Estavam dispostos de forma estranha, mas antes de chegar em uma conclusão, Bárbara abandonou os pensamentos, notando que era a única desperta. Se virou, ficando na frente de Fernando e empurrando os outros dois para os lados. Era injusto que pudesse proteger só um, mas o padeiro era prioridade. Os predadores atacaram, esticando seus braços para frente e mirando nos humanos. Algo disparou de dentro dos membros, projéteis pequenos, porém, considerando a distância, poderosos. Mesmo com sua resistência, Bárbara não estava em posição para manter o equilíbrio, e quando sentiu o impacto em suas costas, foi jogada para frente junto da dor dispersa que invadiu suas paletas.

Fúria preencheu seu coração e foi bombeada por suas veias. A dor se tornou um estimulante perigoso enquanto ela se levantava em um pulo e virava-se na direção dos predadores. Os cinco concentraram os braços nela e lançaram outra saraivada. Desta vez estava preparada e manteve-se firme enquanto era atingida pelos inúmeros projéteis. Seu braço, tronco, barriga e pernas queimaram como se estivesse em uma pira. Ela gritou enquanto as rachaduras se espalhavam por todo o corpo.

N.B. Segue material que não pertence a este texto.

Definition with_conditions (cs : list Condition) (st : PromiseStatus) : PromiseStatus :=
  {| prst_conditions := cs; prst_version := prst_version st;
     prst_observedGeneration := prst_observedGeneration st; prst_kind := prst_kind st;
     prst_apiVersion := prst_apiVersion st; prst_status := prst_status st;
     prst_workflows := prst_workflows st; prst_workflowsSucceeded := prst_workflowsSucceeded st;
     prst_workflowsFailed := prst_workflowsFailed st; prst_requiredPromises := prst_requiredPromises st;
     prst_requiredBy := prst_requiredBy st; prst_lastAvailableTime := prst_lastAvailableTime st |}.
Definition with_version (v : string) (st : PromiseStatus) : PromiseStatus :=
  {| prst_conditions := prst_conditions st; prst_version := v;
     prst_observedGeneration := prst_observedGeneration st; prst_kind := prst_kind st;
     prst_apiVersion := prst_apiVersion st; prst_status := prst_status st;
     prst_workflows := prst_workflows st; prst_workflowsSucceeded := prst_workflowsSucceeded st;
     prst_workflowsFailed := prst_workflowsFailed st; prst_requiredPromises := prst_requiredPromises st;
     prst_requiredBy := prst_requiredBy st; prst_lastAvailableTime := prst_lastAvailableTime st |}.
Definition with_generation (g : Z) (st : PromiseStatus) : PromiseStatus :=
  {| prst_conditions := prst_conditions st; prst_version := prst_version st;
     prst_observedGeneration := g; prst_kind := prst_kind st;
     prst_apiVersion := prst_apiVersion st; prst_status := prst_status st;
     prst_workflows := prst_workflows st; prst_workflowsSucceeded := prst_workflowsSucceeded st;
     prst_workflowsFailed := prst_workflowsFailed st; prst_requiredPromises := prst_requiredPromises st;
     prst_requiredBy := prst_requiredBy st; prst_lastAvailableTime := prst_lastAvailableTime st |}.
Definition with_api (kind apiVersion : string) (st : PromiseStatus) : PromiseStatus :=
  {| prst_conditions := prst_conditions st; prst_version := prst_version st;
     prst_observedGeneration := prst_observedGeneration st; prst_kind := kind;
     prst_apiVersion := apiVersion; prst_status := prst_status st;
     prst_workflows := prst_workflows st; prst_workflowsSucceeded := prst_workflowsSucceeded st;
     prst_workflowsFailed := prst_workflowsFailed st; prst_requiredPromises := prst_requiredPromises st;
     prst_requiredBy := prst_requiredBy st; prst_lastAvailableTime := prst_lastAvailableTime st |}.
Definition with_state (s : string) (st : PromiseStatus) : PromiseStatus :=
  {| prst_conditions := prst_conditions st; prst_version := prst_version st;
     prst_observedGeneration := prst_observedGeneration st; prst_kind := prst_kind st;
     prst_apiVersion := prst_apiVersion st; prst_status := s;
     prst_workflows := prst_workflows st; prst_workflowsSucceeded := prst_workflowsSucceeded st;
     prst_workflowsFailed := prst_workflowsFailed st; prst_requiredPromises := prst_requiredPromises st;
     prst_requiredBy := prst_requiredBy st; prst_lastAvailableTime := prst_lastAvailableTime st |}.
Definition with_counters (w ws wf : Z) (st : PromiseStatus) : PromiseStatus :=
  {| prst_conditions := prst_conditions st; prst_version := prst_version st;
     prst_observedGeneration := prst_observedGeneration st; prst_kind := prst_kind st;
     prst_apiVersion := prst_apiVersion st; prst_status := prst_status st;
     prst_workflows := w; prst_workflowsSucceeded := ws;
     prst_workflowsFailed := wf; prst_requiredPromises := prst_requiredPromises st;
     prst_requiredBy := prst_requiredBy st; prst_lastAvailableTime := prst_lastAvailableTime st |}.
Definition with_requirements (r : list RequiredPromiseStatus) (st : PromiseStatus) : PromiseStatus :=
  {| prst_conditions := prst_conditions st; prst_version := prst_version st;
     prst_observedGeneration := prst_observedGeneration st; prst_kind := prst_kind st;
     prst_apiVersion := prst_apiVersion st; prst_status := prst_status st;
     prst_workflows := prst_workflows st; prst_workflowsSucceeded := prst_workflowsSucceeded st;
     prst_workflowsFailed := prst_workflowsFailed st; prst_requiredPromises := r;
     prst_requiredBy := prst_requiredBy st; prst_lastAvailableTime := prst_lastAvailableTime st |}.
Definition with_requiredBy (r : list RequiredBy) (st : PromiseStatus) : PromiseStatus :=
  {| prst_conditions := prst_conditions st; prst_version := prst_version st;
     prst_observedGeneration := prst_observedGeneration st; prst_kind := prst_kind st;
     prst_apiVersion := prst_apiVersion st; prst_status := prst_status st;
     prst_workflows := prst_workflows st; prst_workflowsSucceeded := prst_workflowsSucceeded st;
     prst_workflowsFailed := prst_workflowsFailed st; prst_requiredPromises := prst_requiredPromises st;
     prst_requiredBy := r; prst_lastAvailableTime := prst_lastAvailableTime st |}.
Definition with_lastAvailable (t : Z) (st : PromiseStatus) : PromiseStatus :=
  {| prst_conditions := prst_conditions st; prst_version := prst_version st;
     prst_observedGeneration := prst_observedGeneration st; prst_kind := prst_kind st;
     prst_apiVersion := prst_apiVersion st; prst_status := prst_status st;
     prst_workflows := prst_workflows st; prst_workflowsSucceeded := prst_workflowsSucceeded st;
     prst_workflowsFailed := prst_workflowsFailed st; prst_requiredPromises := prst_requiredPromises st;
     prst_requiredBy := prst_requiredBy st; prst_lastAvailableTime := Some t |}.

Disparou na direção dos inimigos enquanto era alvo de uma terceira onda de ataques, mas não parou. Dois dos predadores pareciam de alguma forma agachados, ainda que não tivessem pernas ou joelhos, mas sua forma era mais baixa que os demais e esse foi o primeiro pensamento na cabeça de Bárbara. Os outros três estavam em pé logo atrás. Era uma formação estranhamente organizada para monstruosidades como aquelas.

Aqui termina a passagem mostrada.